## Task item
Read the records below and copy each line that contains "induction".

## Records
(* ===== verification/PhysWrite.v ===== *)
(** * kmem: writing to and reading from a memory object

    A write to an object that copies on write changes the bytes it is given, of that
    object, and nothing that any other object shows. *)

From S2P Require Import Prelude Ksc Bytes Paging Umio Phys PhysInv PhysCommit PhysClone.

Import Errno Umio Ph.

Section PhysWrite.
Context {T : Type} `{IoT : Io T} `{BT : !Backing T}.

(** ** Who sees a frame *)
Lemma alone rank (h : heap T) p i f x j y :
  wf rank h -> own h p i f -> looks (physs h) x j y -> (exists l, y = SFrame f l) -> x = p /\ j = i.
Proof.
  intros Hw (ph & fi & Hp & Hb & Hf & Hfr). induction 1 as [x xph j fj t Hx Hfj Ht|x xph j q y Hx Hn Hpar Hq IH|x xph j b Hx Hn Hpar|x xph j Hx Hn Hpar];
    intros [l E]; try done.
  - injection E as E1 _. eapply (wf_linear _ _ Hw x j fj p i fi f); [by exists xph|by exists ph| |done]. unfold frame_of. rewrite Ht. cbn. by rewrite E1.
  - destruct IH as [-> ->]; [by exists l|]. destruct (child_branch rank h p x Hw) as (q & Hq' & Hqb); [by exists xph|]. congruence.
Qed.
Lemma looks_page rank (h : heap T) x j f l : wf rank h -> looks (physs h) x j (SFrame f l) -> page_ok h f l.
Proof.
  intros Hw Hl. remember (SFrame f l) as y eqn:E. revert E. induction Hl as [x xph j fj t Hx Hfj Ht|x xph j q y Hx Hn Hpar Hq IH| |]; intros E; try done; [|auto].
  injection E as <- <-. destruct (wf_state _ _ Hw _ _ _ _ Hx Hfj) as (s & Hs & Hpg & _). assert (s = t) as -> by congruence. done.
Qed.
Lemma sees_len rank (h : heap T) x j bs : wf rank h -> sees h x j bs -> length bs = Z.to_nat PAGE_SIZE.
Proof.
  intros Hw (y & Hy & Hb). destruct y as [f l|b k|]; cbn in Hb.
  - destruct (looks_page _ _ _ _ _ _ Hw Hy) as (_ & _ & cs & Hcs & Hlen & _). congruence.
  - destruct (backs h !! b) as [o|]; [|done]. injection Hb as <-. apply pad_page.
  - injection Hb as <-. apply zeros_len.
Qed.

(** ** The bytes of an object change *)
Definition wrote (rank : nat -> nat) (p : nat) (u : Z -> list Z -> list Z) (h h' : heap T) : Prop :=
  wf rank h' /\ dom (backs h') = dom (backs h) /\ forall x xph, physs h !! x = Some xph -> branch xph = false ->
  exists xph', physs h' !! x = Some xph' /\ branch xph' = false /\ cow xph' = cow xph /\ flusher xph' = flusher xph /\
    position xph' = position xph /\ forall j bs, sees h x j bs -> sees h' x j (if decide (x = p) then u j bs else bs).
Lemma wrote_trans rank p u v h1 h2 h3 : wrote rank p u h1 h2 -> wrote rank p v h2 h3 -> wrote rank p (fun j bs => v j (u j bs)) h1 h3.
Proof.
  intros (W1 & D1 & H1) (W2 & D2 & H2). split_and!; [done|congruence|]. intros x xph Hx Hb.
  destruct (H1 x xph Hx Hb) as (x1 & Hx1 & Hb1 & ? & ? & ? & Hs1). destruct (H2 x x1 Hx1 Hb1) as (x2 & Hx2 & Hb2 & ? & ? & ? & Hs2).
  exists x2. split_and!; try congruence. intros j bs Hs. apply Hs1, Hs2 in Hs. by destruct (decide (x = p)).
Qed.
Lemma wrote_pres rank p h h' : wf rank h' -> pres h h' -> wrote rank p (fun _ bs => bs) h h'.
Proof.
  intros Hw [Hd Hp]. split_and!; [done|done|]. intros x xph Hx Hb. destruct (Hp x xph Hx Hb) as (x' & ? & ? & ? & ? & ? & Hs).
  exists x'. split_and!; try done. intros j bs Hj. destruct (decide _); by apply Hs.
Qed.
(** Only what it does to pages matters. *)
Lemma wrote_ext rank p u v h h' : wf rank h -> (forall j bs, length bs = Z.to_nat PAGE_SIZE -> u j bs = v j bs) -> wrote rank p u h h' -> wrote rank p v h h'.
Proof.
  intros Hw Hu (W & D & H). split_and!; [done|done|]. intros x xph Hx Hb. destruct (H x xph Hx Hb) as (x' & ? & ? & ? & ? & ? & Hs).
  exists x'. split_and!; try done. intros j bs Hj. rewrite <- (Hu j bs (sees_len rank h x j bs Hw Hj)). by apply Hs.
Qed.

(** The frame of an entry of the object itself is written. *)
Lemma scribble rank (h : heap T) p i f l bs' :
  wf rank h -> own h p i f -> looks (physs h) p i (SFrame f l) -> length bs' = Z.to_nat PAGE_SIZE -> Forall (eq 0) (drop (Z.to_nat l) bs') ->
  wrote rank p (fun j bs => if decide (j = i) then bs' else bs) h (set_pages (<[f := bs']> (pages h)) (nfree h) h).
Proof.
  intros Hw Hown Hl Hlen Hz. set (h' := set_pages _ _ _). pose proof Hown as (ph & fi & Hp & Hb & Hf & Hfr).
  assert (Hstate : exists s, state fi = Some s /\ state_frame s = (f, l)).
  { inversion Hl as [? ? ? fi' s Hp' Hf' Hs E1 E2 E3| | |]; [|congruence..]. assert (fi' = fi) as -> by congruence. exists s. by destruct (state_frame s). }
  destruct Hstate as (s & Hs & Hsf).
  assert (Hother : forall x j fj, entry (physs h) x j fj -> frame_of fj = Some f -> x = p /\ j = i) by (intros x j fj He Hfj; eapply (wf_linear _ _ Hw x j fj p i fi f); [done|by exists ph|done|done]).
  assert (Hwf : wf rank h').
  { constructor; try apply Hw.
    - intros x xph j fj Hx Hfj. change (physs h !! x = Some xph) in Hx. destruct (wf_state _ _ Hw _ _ _ _ Hx Hfj) as (t & Ht & (Hnz & Hlt & cs & Hcs & Hcl & Hcz) & Hsh).
      exists t. split_and!; [done| |done]. split_and!; [done|lia|lia|]. cbn. destruct (decide ((state_frame t).1 = f)) as [E|E].
      + destruct (Hother x j fj) as [-> ->]; [by exists xph|unfold frame_of; rewrite Ht; cbn; by rewrite E|].
        assert (t = s) as -> by congruence. rewrite Hsf in *. cbn in *. exists bs'. by rewrite lookup_insert_eq.
      + exists cs. by rewrite lookup_insert_ne.
    - cbn. rewrite lookup_insert_ne; [apply (wf_zero _ _ Hw)|]. intros ->. destruct (looks_page _ _ _ _ _ _ Hw Hl) as [? _]. done. }
  split_and!; [done|done|]. intros x xph Hx Hxb. exists xph. split_and!; try done. intros j cs (y & Hy & Hcs).
  destruct (decide (x = p /\ j = i)) as [[-> ->]|Hne].
  - rewrite !decide_True by done. exists (SFrame f l). split; [done|]. cbn. apply lookup_insert_eq.
  - assert (sees h' x j cs) as Hsame.
    { exists y. split; [done|]. destruct y as [g k| |]; [|done|done]. cbn. rewrite lookup_insert_ne; [done|]. intros <-.
      destruct Hne. eapply (alone rank h p i f x j); eauto. }
    destruct (decide (x = p)); [|done]. destruct (decide (j = i)); [naive_solver|done].
Qed.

## Written response
  intros Hw (ph & fi & Hp & Hb & Hf & Hfr). induction 1 as [x xph j fj t Hx Hfj Ht|x xph j q y Hx Hn Hpar Hq IH|x xph j b Hx Hn Hpar|x xph j Hx Hn Hpar];
  intros Hw Hl. remember (SFrame f l) as y eqn:E. revert E. induction Hl as [x xph j fj t Hx Hfj Ht|x xph j q y Hx Hn Hpar Hq IH| |]; intros E; try done; [|auto].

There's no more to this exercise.